Todos nos sentimos conmovidos, perplejos y vulnerables frente a una crisis compleja, sin precedentes en nuestra vida. Los académicos han comenzado a escribir sobre el impacto del Covid-19 en el futuro más cercano: tanto quienes afirman que el coronavirus es un golpe al capitalismo a lo Kill Bill y que podría conducir a la reinvención del comunismo (Slavoj Žižek), como quienes consideran que China podrá vender su Estado policial digital como un modelo de éxito contra la pandemia y que el capitalismo continuará aún con más pujanza en el futuro (Byung-Chul Ha). [12] Hace cinco años, el papa Francisco recordó en su encíclica Laudato si' que “cualquier solución técnica que pretendan aportar las ciencias será impotente para resolver los graves problemas del mundo si la humanidad pierde su rumbo, si se olvidan las grandes motivaciones que hacen posible la convivencia, el sacrificio, la bondad”. [13]


[2] Citado por Thomas Lemke, Introducción a la biopolítica (México: FCE, 2017), 36.
[3] Michael Foucault, Historia de la sexualidad I. La voluntad de saber (México: Siglo XXI, 1998), 85.
[4] Cf.
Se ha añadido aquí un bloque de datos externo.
(* ===== verification/DiskProof.v ===== *)
(** * Disks: what reading and writing through the BIOS comes to

    The addresses of cylinders, heads and sectors; the laws of interrupt 13h and of the
    allocators ([BiosLaws], [QueryLaws]); that reading answers what the drive holds and
    writing touches nothing else; what the queries find out about a drive; and that a disk
    keeps the promises of [DiskReader].  [toy_bios] is a BIOS that obeys the laws. *)

From S2P Require Import Prelude Hash Disk.

(** ** Cylinders, heads and sectors and the addresses they stand for *)

Lemma chs_bits c s : 0 <= c < 1024 -> 1 <= s <= 63 ->
  let b := u8 (Z.lor s (Z.shiftr (Z.land c 0x300) 2)) in
  Z.land b 0x3F = s /\ Z.lor (u16 (Z.shiftl (Z.land b 0xC0) 2)) (u8 c) = c.
Proof.
  intros Hc Hs b.
  assert (Hall : forallb (fun k => let c := Z.of_nat k in forallb (fun j => let s := Z.of_nat j in
    let b := u8 (Z.lor s (Z.shiftr (Z.land c 0x300) 2)) in
    (Z.land b 0x3F =? s) && (Z.lor (u16 (Z.shiftl (Z.land b 0xC0) 2)) (u8 c) =? c)) (seq 1 63)) (seq 0 1024) = true) by (vm_compute; reflexivity).
  rewrite forallb_forall in Hall; specialize (Hall (Z.to_nat c) ltac:(apply in_seq; lia)); cbv zeta in Hall.
  rewrite forallb_forall in Hall; specialize (Hall (Z.to_nat s) ltac:(apply in_seq; lia)); cbv zeta in Hall.
  rewrite !Z2Nat.id in Hall by lia; fold b in Hall; bools; done.
Qed.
Lemke, Introducción a la biopolítica, 121.
[5] Cf. Luis González-Carvajal Santabárbara, “Signos de los tiempos y discernimiento”, en Sal Terrae 100 (2012), 410-412. El autor distingue aquí entre el sentido bíblico (los acontecimientos salvíficos de Dios) y el sentido moderno (los fenómenos sociales que caracterizan una época).
[6] Constitución pastoral Gaudium et spes sobre la Iglesia en el mundo actual, 4.
[7] Alan Kreider, La paciencia. El sorprendente fermento del cristianismo en el Imperio romano (Salamanca: Sígueme, 2017), 92.
[8] Paolo Costa, “Somos frágiles, pero no indefensos: el cambio es posible”, en Víctor Codina y otros, Covid19 (MA-Editores, 2020), 76.
[9] Victoria Camps, Virtudes públicas (Madrid: Espasa-Calpe, 1990), 22.
[10] Cf. Jürgen Habermas, “Nunca habíamos sabido tanto acerca de nuestra ignorancia”, en Antonio Spadaro y otros, Covid-19² (MA-Editores, 2020), 119s.
[11] Papa Francisco, La vida después de la pandemia (Ciudad del Vaticano: Libreria Editrice Vaticana, 2020), 59.
[12] Cf. Giorgio Agamben y otros, Sopa de Wuhan (ASPO, 2020), 21-28 y 97-111.
[13] Carta encíclica Laudato si’ sobre el cuidado de la casa común (2015), n. 200.